She made me lie down and open my robe, put on the gel, and started.  The scan took a long time.  She was pressing harder than I expected - had never heard that ultrasound hurt.  It did.  Since she was using a lot of the scanning pressure near the nipple, I also asked her if she could see the scar tissue from the long-ago surgical biopsy. I don't remember what she said.

She finally said she would give the results to the doctor. She propped me halfway on my side without enough to cover me, then disappeared. As I got colder and colder, I had plenty of time to wonder what they were deciding about me.  Lying on my left leg was painful.  Then she stuck her head in, said the doctor was with another patient.  Left again.  Perhaps they were having lunch?

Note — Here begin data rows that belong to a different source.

(* ===== verification/Env.v ===== *)
(** * What the program calls and does not contain

    The operating system's socket calls and the application's protocol
    objects are parameters of the development: a [Kernel] on an arbitrary type
    of environment states, and a [Protocol] whose methods may act on the whole
    world, the program's own state included (a callback may call back into the
    transport).  The calls that cross this boundary are recorded, in order, in
    a trace. *)

From Stdlib Require Import Strings.Byte.
From stdpp Require Import base tactics list gmap strings.
From S2P Require Import Prelude State.

(** ** Events *)

Inductive event :=
  (* system calls *)
  | EvSend (accepted : bytes)
  | EvSendto (data : bytes) (dest : option addr)
  | EvRecv (data : bytes)
  | EvShutdown
  | EvSockClose
  (* protocol callbacks, in the order they are entered *)
  | EvConnectionMade (p : proto)
  | EvDataReceived (p : proto) (data : bytes)
  | EvEofReceived (p : proto)
  | EvBufferUpdated (p : proto) (nbytes : nat)
  | EvDatagramReceived (p : proto) (data : bytes) (a : addr)
  | EvErrorReceived (p : proto) (e : exn)
  | EvPauseWriting (p : proto)
  | EvResumeWriting (p : proto)
  | EvConnectionLost (p : proto) (e : option exn)
  (* loop and server callbacks *)
  | EvExceptionHandler (e : exn)
  | EvWarning
  | EvAttach (server : nat)
  | EvDetach (server : nat).

#[export] Instance event_eq_dec : EqDecision event.
Proof. solve_decision. Defined.

(** The bytes of a stream socket the kernel has accepted. *)
Definition sent (tr : list event) : bytes :=
  concat (omap (λ ev, match ev with EvSend b => Some b | _ => None end) tr).

Lemma sent_app tr1 tr2 : sent (tr1 ++ tr2) = sent tr1 ++ sent tr2.
Proof. unfold sent. by rewrite omap_app, concat_app. Qed.

(** ** The kernel *)

Class Kernel (E : Type) := {
  (** [hasattr(socket.socket, "sendmsg")] with a readable [SC_IOV_MAX] *)
  HAS_SENDMSG : bool;
  SC_IOV_MAX : nat;
  k_send : Z → bytes → M E nat;
  k_sendmsg : Z → list bytes → M E nat;
  k_sendto : Z → bytes → option addr → M E nat;
  k_recv : Z → nat → M E bytes;
  k_recv_into : Z → nat → M E nat;
  k_recvfrom : Z → nat → M E (bytes * addr);
  k_recvfrom_into : Z → nat → M E (nat * addr);
  k_connect : Z → addr → M E unit;
  k_so_error : Z → M E Z;
  k_accept : Z → M E (Z * addr);
  k_shutdown : Z → M E unit;
  k_close : Z → M E unit;
  (** [dup(2)] and Tokio's [AsyncFd::new] on the copy *)
  k_dup : Z → M E unit;
  k_getsockname : Z → M E addr;
  k_getpeername : Z → M E addr;
}.

(** What POSIX promises about the calls that return a count. *)
Class KernelLaws (E : Type) `{!Kernel E} : Prop := {
  k_send_le fd data e n e' : k_send fd data e = (Ret n, e') → n ≤ length data;
  k_sendmsg_le fd bufs e n e' :
    k_sendmsg fd bufs e = (Ret n, e') → n ≤ length (concat bufs);
  k_recv_le fd n e data e' : k_recv fd n e = (Ret data, e') → length data ≤ n;
}.

(** ** The application's side *)

Class Protocol (W : Type) := {
  p_connection_made : proto → M W unit;
  p_data_received : proto → bytes → M W unit;
  p_eof_received : proto → M W bool;
  p_get_buffer : proto → M W nat;
  p_buffer_updated : proto → nat → M W unit;
  p_datagram_received : proto → bytes → addr → M W unit;
  p_error_received : proto → exn → M W unit;
  p_pause_writing : proto → M W unit;
  p_resume_writing : proto → M W unit;
  p_connection_lost : proto → option exn → M W unit;
  (** the handler behind [loop.call_exception_handler] *)
  p_exception_handler : exn → M W unit;
}.

(** [Obeys R]: every callback moves the world along [R].  Callbacks reach the
    program through its methods only, so this holds of any application for a
    preorder all methods move along. *)
Class Obeys {W : Type} `{!Protocol W} (R : relation W) : Prop := {
  ob_connection_made p : moves R (p_connection_made p);
  ob_data_received p d : moves R (p_data_received p d);
  ob_eof_received p : moves R (p_eof_received p);
  ob_get_buffer p : moves R (p_get_buffer p);
  ob_buffer_updated p n : moves R (p_buffer_updated p n);
  ob_datagram_received p d a : moves R (p_datagram_received p d a);
  ob_error_received p e : moves R (p_error_received p e);
  ob_pause_writing p : moves R (p_pause_writing p);
  ob_resume_writing p : moves R (p_resume_writing p);
  ob_connection_lost p e : moves R (p_connection_lost p e);
  ob_exception_handler e : moves R (p_exception_handler e);
}.

#[export] Hint Resolve ob_connection_made ob_data_received ob_eof_received ob_get_buffer
  ob_buffer_updated ob_datagram_received ob_error_received ob_pause_writing
  ob_resume_writing ob_connection_lost ob_exception_handler : moves.
#[export] Hint Extern 5 (Obeys _) => (typeclasses eauto) : moves.

Lemma obeys_weaken {W} `{!Protocol W} (R R' : relation W) :
  (∀ w w', R w w' → R' w w') → Obeys R → Obeys R'.
Proof.
  intros HR H. assert (∀ A (m : M W A), moves R m → moves R' m) as Hw
    by (intros A m Hm w; apply HR, Hm).
  split; intros; apply Hw; apply H.
Qed.

(** ** The parts every world has *)

Class HasLoop (W : Type) := has_loop :: Lens W LoopState.
Class HasEnv (W E : Type) := has_env :: Lens W E.
Class HasTrace (W : Type) := has_trace :: Lens W (list event).
#[global] Hint Mode HasEnv + - : typeclass_instances.

Section env.
Context {W E : Type} `{!HasLoop W} `{!HasEnv W E} `{!HasTrace W} `{!Kernel E}.

Definition log (ev : event) : M W unit :=
  modify (λ w, lset (lget (S:=list event) w ++ [ev]) w).

(** System calls as the program makes them. *)
Definition kernel {A} (m : M E A) : M W A := zoom m.

Definition sys_send (fd : Z) (data : bytes) : M W nat :=
  n ← kernel (k_send fd data); log (EvSend (take n data));; mret n.
Definition sys_sendmsg (fd : Z) (bufs : list bytes) : M W nat :=
  n ← kernel (k_sendmsg fd bufs); log (EvSend (take n (concat bufs)));; mret n.
Definition sys_sendto (fd : Z) (data : bytes) (dest : option addr) : M W nat :=
  n ← kernel (k_sendto fd data dest); log (EvSendto data dest);; mret n.
Definition sys_recv (fd : Z) (n : nat) : M W bytes :=
  data ← kernel (k_recv fd n); log (EvRecv data);; mret data.
Definition sys_shutdown (fd : Z) : M W unit :=
  log EvShutdown;; kernel (k_shutdown fd).
Definition sys_close (fd : Z) : M W unit :=
  log EvSockClose;; kernel (k_close fd).
End env.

I called out, but no one heard me.  She came back again.  I asked why I had to lie that way if the doctor wasn't around.  She informed me it was because the doctor would scan me and it was "for our convenience.'   I assured her we were way beyond "their convenience" and tried to pull out the lumpy robe under me and the pillow behind me.   I reminded her I was cold.  She got me another small towel and and another tiny sheet.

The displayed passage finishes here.